Emanuella Grinberg, Kaylee Hartung, and Paul P. Murphy at CNN: Hurricane Florence Prompts Mandatory Evacuations as It Nears Category 5 Strength. "Florence became a hurricane Sunday with sustained winds of at least 74 mph. By Monday morning, the hurricane center classified Florence as a 'major' Category 3 hurricane, with sustained winds of at least 111 mph. It was picking up speed over the Atlantic's warm waters, causing concerns about landfall and flooding from heavy rains afterward, possibly late Thursday or Friday. About an hour after the Category 3 upgrade, the storm was reclassified once again, now as Category 4. That means sustained winds of at least 130 mph and expectations of catastrophic damage, the hurricane center says."

Mark Price at the Charlotte Observer: 'Life-Threatening' Florence Spawns First Hurricane Watches, Could Bring 30" of Rain. "The National Hurricane Center issued its first set of Hurricane and Storm Surge Watches Tuesday for the East Coast as Hurricane Florence continues its trek toward North Carolina. The 'extremely dangerous major hurricane' is predicted to hit the coast late Thursday or early Friday morning, dropping as much as 30 inches of rain in some areas, says the National Hurricane Center. ...A Storm Surge watch means the possibility of 'life-threatening inundation from rising water moving inland' over the next 48 hours. 'Additional watches may be required later today,' said the National Hurricane Center, warning inland areas have as much to worry about as the coast. 'The combination of storm surge and the tide will cause normally dry areas near the coast to be flooded by rising waters moving inland from the shoreline.'"
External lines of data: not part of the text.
(** [response.ok] *)
Definition ok (r : Response) : bool := (200 <=? status r) && (status r <=? 299).

(** A Number written by JSON.stringify and read by JSON.parse: [NaN] and
    the infinities come out as [null], [-0] as [0], any other value as it
    is. *)
Definition jsonNumber (x : number) : option number :=
  match x with
  | S754_nan | S754_infinity _ => None
  | S754_zero _ => Some zero
  | S754_finite _ _ _ => Some x
  end.

(** The members of [data] that ReviewInput hands on; a member that the
    response does not have is [None]. *)
Record SentimentResult := {
  sr_text : option jsstring;
  sr_sentiment : option jsstring;
  sr_confidence : option number
}.

(** [await response.json()], read at [text], [sentiment], [confidence];
    [None] when the response has no body to parse. *)
Definition predictionData (b : Body) : option SentimentResult :=
  match b with
  | NoBody => None
  | Prediction t s c _ =>
      Some {| sr_text := Some t; sr_sentiment := Some s; sr_confidence := jsonNumber c |}
  | _ => Some {| sr_text := None; sr_sentiment := None; sr_confidence := None |}
  end.

(** ** ReviewInput *)

Record ReviewInput := {
  reviewText : jsstring;
  isAnalyzing : bool;
  ri_error : option string
}.

(** [handleAnalyze]: the new state of the component, the result handed to
    [onSentimentAnalyzed] when there is one, and the world behind the API.
    The API always answers (a failing network is not part of the model). *)
Definition handleAnalyze (ai : Classifier) (st : ReviewInput) (w : World)
    : ReviewInput * option SentimentResult * World :=
  if negb (JsString.truthy (trim (reviewText st))) then
    ({| reviewText := reviewText st; isAnalyzing := isAnalyzing st;
        ri_error := Some "Please enter a review"%string |}, None, w)
  else
    let '(response, w') := fetch ai (PostPredict {| text := Some (reviewText st) |}) w in
    match (if ok response then predictionData (body response) else None) with
    | Some data =>
        ({| reviewText := reviewText st; isAnalyzing := false; ri_error := None |},
         Some data, w')
    | None =>
        ({| reviewText := reviewText st; isAnalyzing := false;
            ri_error := Some "Failed to analyze sentiment. Please try again."%string |},
         None, w')
    end.

(** ** SentimentResult *)

Record SaveState := {
  isSaving : bool;
  saved : bool;
  sv_error : option string
}.

(** The body that [handleSaveReview] posts. *)
Definition saveRequest (m : Movie) (result : SentimentResult) : ReviewRequest :=
  {| req_movieId := Some (id m); req_text := sr_text result;
     req_sentiment := sr_sentiment result; req_confidence := sr_confidence result |}.

Definition handleSaveReview (ai : Classifier) (selectedMovie : option Movie)
    (result : SentimentResult) (st : SaveState) (w : World) : SaveState * World :=
  match selectedMovie with
  | None => (st, w)
  | Some m =>
      let '(response, w') := fetch ai (PostReviews (saveRequest m result)) w in
      if ok response then
        ({| isSaving := false; saved := true; sv_error := None |}, w')
      else
        ({| isSaving := false; saved := saved st;
            sv_error := Some "Failed to save review. Please try again."%string |}, w')
  end.

(** ** MovieSearch *)

Record MovieSearch := {
  searchQuery : jsstring;
  ms_movies : list Movie;
  isLoading : bool;
  showDropdown : bool
}.

(** [data.movies || []] *)
Definition moviesData (b : Body) : list Movie :=
  match b with
  | Movies ms _ => ms
  | _ => []
  end.

(** The query is set to [q] and the effect on [searchQuery] runs: a query
    of two code units or more is sent to the API (as [?q=] with
    [encodeURIComponent], which the handler reads back with
    [searchParams.get]), a shorter one empties the list. *)
Definition setSearchQuery (ai : Classifier) (q : jsstring) (st : MovieSearch) (w : World)
    : MovieSearch * World :=
  if (1 <? length q)%nat then
    if wellFormed q then
      let '(response, w') := fetch ai (GetMovies (Some q)) w in
      match body response with
      | NoBody =>
          ({| searchQuery := q; ms_movies := ms_movies st; isLoading := false;
              showDropdown := showDropdown st |}, w')
      | b =>
          ({| searchQuery := q; ms_movies := moviesData b; isLoading := false;
              showDropdown := true |}, w')
      end
    else
      ({| searchQuery := q; ms_movies := ms_movies st; isLoading := false;
          showDropdown := showDropdown st |}, w)
  else
    ({| searchQuery := q; ms_movies := []; isLoading := isLoading st;
        showDropdown := false |}, w).

(** ** App *)

Record App := {
  selectedMovie : option Movie;
  sentimentResult : option SentimentResult;
  showMovieDetail : bool
}.

Definition handleMovieSelect (movie : Movie) (st : App) : App :=
  {| selectedMovie := Some movie; sentimentResult := None; showMovieDetail := false |}.

Definition handleSentimentAnalyzed (result : SentimentResult) (st : App) : App :=
  {| selectedMovie := selectedMovie st; sentimentResult := Some result;
     showMovieDetail := showMovieDetail st |}.

Definition handleViewStats (st : App) : App :=
  match selectedMovie st with
  | Some _ =>
      {| selectedMovie := selectedMovie st; sentimentResult := sentimentResult st;
         showMovieDetail := true |}
  | None => st
  end.
(** A path of the tree whose name has a source extension is among the
    files that 05B scans. *)
Lemma code_files_complete (self : Runner.RuleTestRunner) dir stem ext n :
  In ext source_extensions ->
  lookup (Runner.tree self) (dir ++ [(stem ++ ext)%string]) = Some n ->
  In (dir ++ [(stem ++ ext)%string]) (Runner.code_files self).
Proof.
  intros Hext Hl. unfold Runner.code_files.
  assert (Hg : forall e, star_free e = true ->
              strip_recursive (String "*" e) = String "*" e ->
              lookup (Runner.tree self) (dir ++ [(stem ++ e)%string])
              = Some n ->
              In (dir ++ [(stem ++ e)%string])
                 (rglob (Runner.tree self) (String "*" e))).
  { intros e He Hstrip Hle. unfold rglob. rewrite Hstrip.
    apply (rglob_from_complete (String "*" e) (stem ++ e)%string dir
             (Runner.tree self) [] Hle).
    now apply fnmatch_star_suffix. }
  simpl in Hext.
  repeat rewrite in_app_iff.
  destruct Hext as [<-|[<-|[<-|[<-|[<-|[]]]]]];
    [ left | right; left | right; right; left
    | right; right; right; left | right; right; right; right ];
    now apply Hg.
Qed.

End Globbing.

(* ------------------------------------------------------------------ *)
(** ** Secrets management (05B) *)

Lemma enumerate_nth (A : Type) (xs : list A) :
  forall start i x,
    nth_error xs i = Some x ->
    In ((start + Z.of_nat i)%Z, x) (PyStr.enumerate start xs).
Proof.
  induction xs as [|y xs IH]; intros start [|i] x; simpl;
    try discriminate.
  - intros [= ->]. left. f_equal. lia.
  - intros H. right.
    replace (start + Z.pos (Pos.of_succ_nat i))%Z
      with (start + 1 + Z.of_nat i)%Z by lia.
    now apply IH.
Qed.

Lemma read_text_lookup t p content :
  FS.read_text t p = Some content -> exists n, FS.lookup t p = Some n.
Proof.
  unfold FS.read_text. destruct (FS.lookup t p) as [n|]; [eauto|discriminate].
Qed.

(** Every pattern found in a line of a readable scanned file is
    reported with the position of the line. *)
Lemma scan_reports (self : Runner.RuleTestRunner) fp content i line pattern :
  In fp (Runner.code_files self) ->
  FS.read_text (Runner.tree self) fp = Some content ->
  nth_error (PyStr.split_nl content) i = Some line ->
  In pattern Runner.secret_patterns ->
  Re.search pattern line = true ->
  In (Runner.v_05B_001 self fp (Z.of_nat i + 1))
     (flat_map (Runner.scan_file self) (Runner.code_files self)).
Proof.
  intros Hfp Hread Hline Hpat Hfound.
  apply in_flat_map. exists fp. split; [exact Hfp|].
  unfold Runner.scan_file. rewrite Hread.
  apply in_flat_map. exists ((1 + Z.of_nat i)%Z, line).
  split; [now apply enumerate_nth|].
  unfold Runner.scan_line. cbn [fst snd].
  apply in_flat_map. exists pattern. split; [exact Hpat|].
  rewrite Hfound. left. f_equal. lia.
Qed.
(** X24: a context whose type is not "command", or that has no candidate
    command, gets a conversational decision: executable flag set, no
    action, no refusal, no template, the maker and the random source left
    as they were.  Its vocabulary is decided by the response type, which is
    "greeting" for a greeting, "question" for a question and "chat" for
    every other context type: when the maker's configuration has a list
    under that key of its response table, the vocabulary is that list; when
    it has none (no configuration, no response table, or no such key) the
    vocabulary is the whole vocabulary. *)
Theorem conversational_route (dm : DecisionMaker.t) (ctx : Ctx.Context)
    (emotion : EmotionAnalyzer.EmotionResult) (rng : Py.Rng) :
  String.eqb (Ctx.context_type ctx) "command"
  && negb (is_empty (Ctx.possible_commands ctx)) = false ->
  let response_type :=
    if String.eqb (Ctx.context_type ctx) "greeting" then "greeting"
    else if String.eqb (Ctx.context_type ctx) "question" then "question"
    else "chat" in
  exists d,
    DecisionMaker.make_decision dm ctx emotion rng = (d, dm, rng)
    /\ DecisionMaker.should_execute d = true
    /\ DecisionMaker.action_type d = None
    /\ DecisionMaker.reject_reason d = None
    /\ DecisionMaker.response_template d = None
    /\ (forall cfg responses words,
          DecisionMaker.config dm = Some cfg ->
          Cfg.responses cfg = Some responses ->
          Cfg.lookup response_type responses = Some words ->
          DecisionMaker.vocabulary_constraints d = words)
    /\ ((forall cfg responses,
            DecisionMaker.config dm = Some cfg ->
            Cfg.responses cfg = Some responses ->
            Cfg.lookup response_type responses = None) ->
        DecisionMaker.vocabulary_constraints d = Vocabulary.ALL_VOCABULARY).
Proof.
  intros Hroute response_type. unfold DecisionMaker.make_decision.
  rewrite Hroute.
  eexists. split; [reflexivity|].
  unfold DecisionMaker._generate_chat_decision.
  cbn [DecisionMaker.should_execute DecisionMaker.action_type
       DecisionMaker.reject_reason DecisionMaker.response_template
       DecisionMaker.vocabulary_constraints].
  fold response_type.
  unfold DecisionMaker._get_vocabulary_constraints.
  repeat split.
  - intros cfg responses words Hcfg Hr Hl. now rewrite Hcfg, Hr, Hl.
  - intros Hnone.
    destruct (DecisionMaker.config dm) as [cfg|]; [|reflexivity].
    destruct (Cfg.responses cfg) as [responses|] eqn:Hr; [|reflexivity].
    now rewrite (Hnone cfg responses eq_refl Hr).
Qed.

Lemma conversational_route_hello :
  exists d,
    DecisionMaker.make_decision
      (DecisionMaker.init (Some Example2.cfg_responses)) Example.hello_context
      Example.calm Example.rng
    = (d, DecisionMaker.init (Some Example2.cfg_responses), Example.rng)
    /\ DecisionMaker.should_execute d = true
    /\ DecisionMaker.action_type d = None
    /\ DecisionMaker.vocabulary_constraints d = ["你好"; "早上好"].
Proof.
  assert (Hroute :
    String.eqb (Ctx.context_type Example.hello_context) "command"
    && negb (is_empty (Ctx.possible_commands Example.hello_context)) = false)
    by (vm_compute; reflexivity).
  destruct (@conversational_route
              (DecisionMaker.init (Some Example2.cfg_responses))
              Example.hello_context Example.calm Example.rng Hroute)
    as [d [Hd [Hex [Hact [_ [_ [Hlist _]]]]]]].
  exists d. repeat split; try assumption.
  apply (Hlist Example2.cfg_responses
               [("greeting", ["你好"; "早上好"]); ("chat", ["好的"; "可以"])]).
  - reflexivity.
  - reflexivity.
  - vm_compute. reflexivity.
Defined.

(** Two makers with the same rules differ in their history at most. *)
Lemma check_safety_same_rules (dm1 dm2 : DecisionMaker.t) (c : string)
    (ctx : Ctx.Context) :
  DecisionMaker.config dm1 = DecisionMaker.config dm2 ->
  DecisionMaker.danger_keywords dm1 = DecisionMaker.danger_keywords dm2 ->
  DecisionMaker.restricted_areas dm1 = DecisionMaker.restricted_areas dm2 ->
  DecisionMaker._check_command_safety dm1 c ctx
  = DecisionMaker._check_command_safety dm2 c ctx.
Proof.
  destruct dm1, dm2. cbn [DecisionMaker.config DecisionMaker.danger_keywords
                          DecisionMaker.restricted_areas].
  intros -> -> ->. reflexivity.
Qed.

Lemma process_all_results (commands : list string) :
  forall (dm0 dm : DecisionMaker.t) (ctx : Ctx.Context)
         (emotion : EmotionAnalyzer.EmotionResult) (rng : Py.Rng)
         results dm' rng',
    DecisionMaker.config dm = DecisionMaker.config dm0 ->
    DecisionMaker.danger_keywords dm = DecisionMaker.danger_keywords dm0 ->
    DecisionMaker.restricted_areas dm = DecisionMaker.restricted_areas dm0 ->
    DecisionMaker.process_all dm commands ctx emotion rng
    = (results, dm', rng') ->
    forall d, In d results -> DecisionMaker.should_execute d = true ->
    exists c ct,
      In c commands
      /\ Commands.of_value c = Some ct
      /\ DecisionMaker.action_type d
         = Some (Commands.action (Commands.get_command_params ct))
      /\ DecisionMaker.is_safe
           (DecisionMaker._check_command_safety dm0 c ctx) = true
      /\ DecisionMaker.mood_blocks emotion = false.
Proof.
  induction commands as [|c rest IH];
    intros dm0 dm ctx emotion rng results dm' rng' Hc Hd Hr Hall d Hin Hex.
  - simpl in Hall. injection Hall as <- _ _. destruct Hin.
  - simpl in Hall.
    destruct (process_command_spec dm c ctx emotion rng)
      as [d0 [Hd0 [Hex0 [_ [_ [_ Hact]]]]]].
    rewrite Hd0 in Hall.
    destruct (DecisionMaker.process_all _ rest ctx emotion (Py.next rng))
      as [[results0 dm1] rng1] eqn:Hrest.
    injection Hall as <- _ _.
    destruct Hin as [<-|Hin].
    + rewrite Hex0 in Hex. destruct (Hact Hex) as [ct [Hct [Ha _]]].
      exists c, ct. split; [now left|]. split; [exact Hct|].
      split; [exact Ha|].
      unfold DecisionMaker.gates_open in Hex.
      apply andb_true_iff in Hex. destruct Hex as [Hex _].
      apply andb_true_iff in Hex. destruct Hex as [Hsafe Hmood].
      rewrite (check_safety_same_rules dm dm0 c ctx Hc Hd Hr) in Hsafe.
      split; [exact Hsafe|]. now apply negb_true_iff.
    + assert (Hsame :
        DecisionMaker.config
          (if DecisionMaker.gates_open dm c ctx emotion
           then DecisionMaker._update_command_history dm c else dm)
        = DecisionMaker.config dm0
        /\ DecisionMaker.danger_keywords
             (if DecisionMaker.gates_open dm c ctx emotion
              then DecisionMaker._update_command_history dm c else dm)
           = DecisionMaker.danger_keywords dm0
        /\ DecisionMaker.restricted_areas
             (if DecisionMaker.gates_open dm c ctx emotion
              then DecisionMaker._update_command_history dm c else dm)
           = DecisionMaker.restricted_areas dm0).
      { destruct (DecisionMaker.gates_open dm c ctx emotion); auto. }
      destruct Hsame as [Hc' [Hd' Hr']].
      destruct (IH dm0 _ ctx emotion (Py.next rng) results0 dm1 rng1
                  Hc' Hd' Hr' Hrest d Hin Hex)
        as [c' [ct [Hin' H]]].
      exists c', ct. split; [now right | exact H].
Qed.

(** X25: an executable decision with an action comes from a candidate.
    When [make_decision] takes the command route and returns an executable
    decision, its action is the configured action of one of the context's
    candidate commands, that command passed the safety gate, and the mood
    did not block it. *)
Theorem executable_decision_from_candidate (dm dm' : DecisionMaker.t)
    (ctx : Ctx.Context) (emotion : EmotionAnalyzer.EmotionResult)
    (rng rng' : Py.Rng) (d : DecisionMaker.Decision) :
  String.eqb (Ctx.context_type ctx) "command"
  && negb (is_empty (Ctx.possible_commands ctx)) = true ->
  DecisionMaker.make_decision dm ctx emotion rng = (d, dm', rng') ->
  DecisionMaker.should_execute d = true ->
  exists c ct,
    In c (Ctx.possible_commands ctx)
    /\ Commands.of_value c = Some ct
    /\ DecisionMaker.action_type d
       = Some (Commands.action (Commands.get_command_params ct))
    /\ DecisionMaker.is_safe (DecisionMaker._check_command_safety dm c ctx)
       = true
    /\ DecisionMaker.mood_blocks emotion = false.
Proof.
  intros Hroute Hmake Hex. unfold DecisionMaker.make_decision in Hmake.
  rewrite Hroute in Hmake.
  destruct (DecisionMaker.process_all dm (Ctx.possible_commands ctx)
              ctx emotion rng) as [[results dm1] rng1] eqn:Hall.
  injection Hmake as <- _ _.
  assert (Hin : In (DecisionMaker._select_best_command_result results)
                   results).
  { unfold DecisionMaker._select_best_command_result in *.
    destruct results as [|first rest]; [discriminate Hex|].
    destruct (max_by _ (filter DecisionMaker.should_execute (first :: rest)))
      as [best|] eqn:E; [|now left].
    apply max_by_In in E. apply filter_In in E. tauto. }
  exact (process_all_results (Ctx.possible_commands ctx) dm dm ctx emotion
           rng eq_refl eq_refl eq_refl Hall _ Hin Hex).
Qed.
Rachel Gutman at the Atlantic: Hurricane Florence Could Be the Worst Storm to Ever Hit North of Florida. "According to Chip Konrad, the director of the National Oceanic and Atmospheric Administration's Southeast Regional Climate Center and an assistant professor of geography at the University of North Carolina, Florence's historic winds are a 'huge threat' to the region, especially in areas that lie farther inland, where trees and infrastructure are less accustomed to violent gusts. In terms of lives lost, though, the biggest danger from Florence is more likely to come from flooding than high winds, Konrad said. ...While Florence is parked [inland], it could unload up to 32 inches of rain onto parts of North Carolina and Virginia, which usually only see around 40 to 50 inches in a given year."

Between the winds, the coastal storm surges, falling trees, damaged infrastructure, flooding, and flash floods, there are so many things that can go wrong here — and that's before the possibility of widespread loss of electricity and/or access to clean water.

I am not a praying person, but I desperately hope that the storm does not meet current expectations; that large-scale evacuations become nothing but an inconvenience that wasn't necessary after all; that everyone here and in other parts of Hurricane Florence's path are safe.